TASK DIRECTIONS: The required output consists solely of the lines from the top of the listing through the line containing "Definition ACTION_COUNT : nat := 4.", transcribed exactly.

WORKING DATA:

Content starts

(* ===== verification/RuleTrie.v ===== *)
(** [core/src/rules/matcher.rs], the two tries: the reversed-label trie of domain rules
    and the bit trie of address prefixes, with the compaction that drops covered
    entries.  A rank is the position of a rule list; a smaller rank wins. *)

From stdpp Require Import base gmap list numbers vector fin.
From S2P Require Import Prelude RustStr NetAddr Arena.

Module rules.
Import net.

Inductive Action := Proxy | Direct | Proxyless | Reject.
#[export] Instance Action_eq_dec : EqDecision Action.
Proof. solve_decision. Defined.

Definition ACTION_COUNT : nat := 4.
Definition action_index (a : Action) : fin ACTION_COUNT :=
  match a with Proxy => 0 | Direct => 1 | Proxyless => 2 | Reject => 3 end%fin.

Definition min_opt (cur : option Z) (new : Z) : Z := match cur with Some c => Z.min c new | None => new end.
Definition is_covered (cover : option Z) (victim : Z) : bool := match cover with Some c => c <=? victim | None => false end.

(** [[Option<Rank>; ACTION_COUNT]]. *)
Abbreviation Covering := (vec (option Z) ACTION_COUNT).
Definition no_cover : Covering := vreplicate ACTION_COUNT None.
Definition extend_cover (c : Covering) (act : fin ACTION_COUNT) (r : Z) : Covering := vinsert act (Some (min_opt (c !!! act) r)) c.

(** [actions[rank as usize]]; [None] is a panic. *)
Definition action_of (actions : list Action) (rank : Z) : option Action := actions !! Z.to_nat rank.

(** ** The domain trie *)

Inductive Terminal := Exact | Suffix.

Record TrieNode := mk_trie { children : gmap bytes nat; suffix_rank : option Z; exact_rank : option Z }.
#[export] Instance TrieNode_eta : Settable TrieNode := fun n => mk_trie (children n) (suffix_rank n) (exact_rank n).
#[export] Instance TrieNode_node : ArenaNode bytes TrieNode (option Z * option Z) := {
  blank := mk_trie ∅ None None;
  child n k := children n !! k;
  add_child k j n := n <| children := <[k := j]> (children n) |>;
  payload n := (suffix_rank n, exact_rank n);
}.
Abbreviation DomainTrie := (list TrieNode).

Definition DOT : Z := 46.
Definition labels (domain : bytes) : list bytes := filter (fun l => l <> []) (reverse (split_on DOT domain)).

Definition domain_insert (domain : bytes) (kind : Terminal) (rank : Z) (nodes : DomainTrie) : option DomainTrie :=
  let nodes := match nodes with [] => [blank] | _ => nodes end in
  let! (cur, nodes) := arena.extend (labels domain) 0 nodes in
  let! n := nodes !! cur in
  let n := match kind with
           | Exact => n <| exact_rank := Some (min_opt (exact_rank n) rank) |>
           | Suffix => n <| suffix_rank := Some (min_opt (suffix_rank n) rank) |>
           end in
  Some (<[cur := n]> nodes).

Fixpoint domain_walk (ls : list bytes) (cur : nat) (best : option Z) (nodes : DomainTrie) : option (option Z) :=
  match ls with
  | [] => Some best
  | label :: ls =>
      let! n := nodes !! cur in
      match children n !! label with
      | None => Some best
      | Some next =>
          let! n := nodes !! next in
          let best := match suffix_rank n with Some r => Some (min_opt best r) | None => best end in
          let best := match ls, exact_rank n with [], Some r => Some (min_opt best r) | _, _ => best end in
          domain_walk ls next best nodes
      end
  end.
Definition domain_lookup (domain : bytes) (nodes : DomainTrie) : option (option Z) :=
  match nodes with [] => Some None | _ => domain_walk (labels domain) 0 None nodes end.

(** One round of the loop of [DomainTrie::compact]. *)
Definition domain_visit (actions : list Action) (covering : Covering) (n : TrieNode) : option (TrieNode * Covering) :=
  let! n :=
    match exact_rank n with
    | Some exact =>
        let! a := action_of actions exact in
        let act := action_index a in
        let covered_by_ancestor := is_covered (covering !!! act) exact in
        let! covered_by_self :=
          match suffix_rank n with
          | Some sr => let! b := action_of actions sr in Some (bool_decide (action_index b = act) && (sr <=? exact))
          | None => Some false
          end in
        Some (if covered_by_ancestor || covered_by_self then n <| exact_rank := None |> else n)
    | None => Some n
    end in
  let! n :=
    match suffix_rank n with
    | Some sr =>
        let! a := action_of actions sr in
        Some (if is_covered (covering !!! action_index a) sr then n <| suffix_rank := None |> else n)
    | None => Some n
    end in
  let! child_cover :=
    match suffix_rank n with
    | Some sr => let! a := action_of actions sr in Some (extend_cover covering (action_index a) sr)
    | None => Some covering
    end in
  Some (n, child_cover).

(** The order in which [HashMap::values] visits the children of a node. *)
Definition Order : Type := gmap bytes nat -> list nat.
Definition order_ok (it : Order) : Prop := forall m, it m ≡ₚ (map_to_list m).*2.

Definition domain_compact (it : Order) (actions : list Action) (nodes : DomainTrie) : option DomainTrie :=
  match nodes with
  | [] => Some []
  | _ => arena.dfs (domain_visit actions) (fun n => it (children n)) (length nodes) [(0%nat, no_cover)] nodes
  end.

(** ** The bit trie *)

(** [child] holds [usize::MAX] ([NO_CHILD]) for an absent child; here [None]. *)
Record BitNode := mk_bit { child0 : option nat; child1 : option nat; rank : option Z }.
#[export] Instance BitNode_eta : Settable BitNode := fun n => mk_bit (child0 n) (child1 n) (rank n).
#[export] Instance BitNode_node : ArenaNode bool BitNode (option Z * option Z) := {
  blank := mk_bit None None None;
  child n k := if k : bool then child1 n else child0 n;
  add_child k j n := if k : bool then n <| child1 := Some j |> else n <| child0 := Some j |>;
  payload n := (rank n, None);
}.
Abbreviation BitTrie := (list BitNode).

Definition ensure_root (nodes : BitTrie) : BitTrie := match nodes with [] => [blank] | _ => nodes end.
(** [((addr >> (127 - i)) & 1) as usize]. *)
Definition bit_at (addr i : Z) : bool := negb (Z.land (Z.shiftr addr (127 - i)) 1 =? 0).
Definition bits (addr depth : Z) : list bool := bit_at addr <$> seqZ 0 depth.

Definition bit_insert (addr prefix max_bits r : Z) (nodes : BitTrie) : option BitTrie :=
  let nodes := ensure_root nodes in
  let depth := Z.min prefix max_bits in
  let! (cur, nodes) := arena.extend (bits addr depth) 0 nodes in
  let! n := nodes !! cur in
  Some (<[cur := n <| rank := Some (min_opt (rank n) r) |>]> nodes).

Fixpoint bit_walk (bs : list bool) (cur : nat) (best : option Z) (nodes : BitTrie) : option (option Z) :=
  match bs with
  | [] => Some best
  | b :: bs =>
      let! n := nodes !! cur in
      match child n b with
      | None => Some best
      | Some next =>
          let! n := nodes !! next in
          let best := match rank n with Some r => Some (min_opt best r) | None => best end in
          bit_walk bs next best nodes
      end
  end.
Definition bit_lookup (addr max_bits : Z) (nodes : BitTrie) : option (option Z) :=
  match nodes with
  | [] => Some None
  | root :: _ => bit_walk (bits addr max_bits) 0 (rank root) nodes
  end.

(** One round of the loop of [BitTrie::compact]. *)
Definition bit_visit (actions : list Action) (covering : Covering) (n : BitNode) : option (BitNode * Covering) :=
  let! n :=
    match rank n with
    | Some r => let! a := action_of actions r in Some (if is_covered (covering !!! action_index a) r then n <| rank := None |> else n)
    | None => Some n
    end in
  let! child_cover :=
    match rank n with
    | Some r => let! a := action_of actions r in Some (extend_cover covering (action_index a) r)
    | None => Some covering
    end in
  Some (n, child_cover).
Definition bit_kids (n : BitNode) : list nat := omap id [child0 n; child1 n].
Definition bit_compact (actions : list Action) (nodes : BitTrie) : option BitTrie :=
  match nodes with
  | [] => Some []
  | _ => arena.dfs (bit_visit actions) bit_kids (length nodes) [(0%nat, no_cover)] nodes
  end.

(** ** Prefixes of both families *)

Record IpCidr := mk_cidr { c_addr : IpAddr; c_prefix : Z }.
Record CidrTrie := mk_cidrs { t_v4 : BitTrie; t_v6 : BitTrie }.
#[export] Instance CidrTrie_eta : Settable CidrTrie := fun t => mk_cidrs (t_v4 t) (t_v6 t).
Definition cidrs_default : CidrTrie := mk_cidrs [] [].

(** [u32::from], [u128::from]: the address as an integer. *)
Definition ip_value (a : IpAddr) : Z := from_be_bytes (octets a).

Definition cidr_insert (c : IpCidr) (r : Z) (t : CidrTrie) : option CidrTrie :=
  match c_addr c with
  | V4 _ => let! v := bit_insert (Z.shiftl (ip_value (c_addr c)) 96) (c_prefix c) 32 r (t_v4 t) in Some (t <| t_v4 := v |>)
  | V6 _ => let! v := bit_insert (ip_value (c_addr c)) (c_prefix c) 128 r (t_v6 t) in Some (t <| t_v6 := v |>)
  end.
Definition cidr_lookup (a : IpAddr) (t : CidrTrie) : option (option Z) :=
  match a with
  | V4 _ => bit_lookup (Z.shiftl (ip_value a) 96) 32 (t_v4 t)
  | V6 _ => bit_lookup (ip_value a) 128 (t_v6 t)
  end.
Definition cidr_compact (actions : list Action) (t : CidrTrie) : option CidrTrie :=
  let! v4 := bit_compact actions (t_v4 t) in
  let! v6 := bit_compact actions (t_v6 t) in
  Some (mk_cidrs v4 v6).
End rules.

Content ends

REPLY TO THE EXERCISE:
(* ===== verification/RuleTrie.v ===== *)
(** [core/src/rules/matcher.rs], the two tries: the reversed-label trie of domain rules
    and the bit trie of address prefixes, with the compaction that drops covered
    entries.  A rank is the position of a rule list; a smaller rank wins. *)

From stdpp Require Import base gmap list numbers vector fin.
From S2P Require Import Prelude RustStr NetAddr Arena.

Module rules.
Import net.

Inductive Action := Proxy | Direct | Proxyless | Reject.
#[export] Instance Action_eq_dec : EqDecision Action.
Proof. solve_decision. Defined.

Definition ACTION_COUNT : nat := 4.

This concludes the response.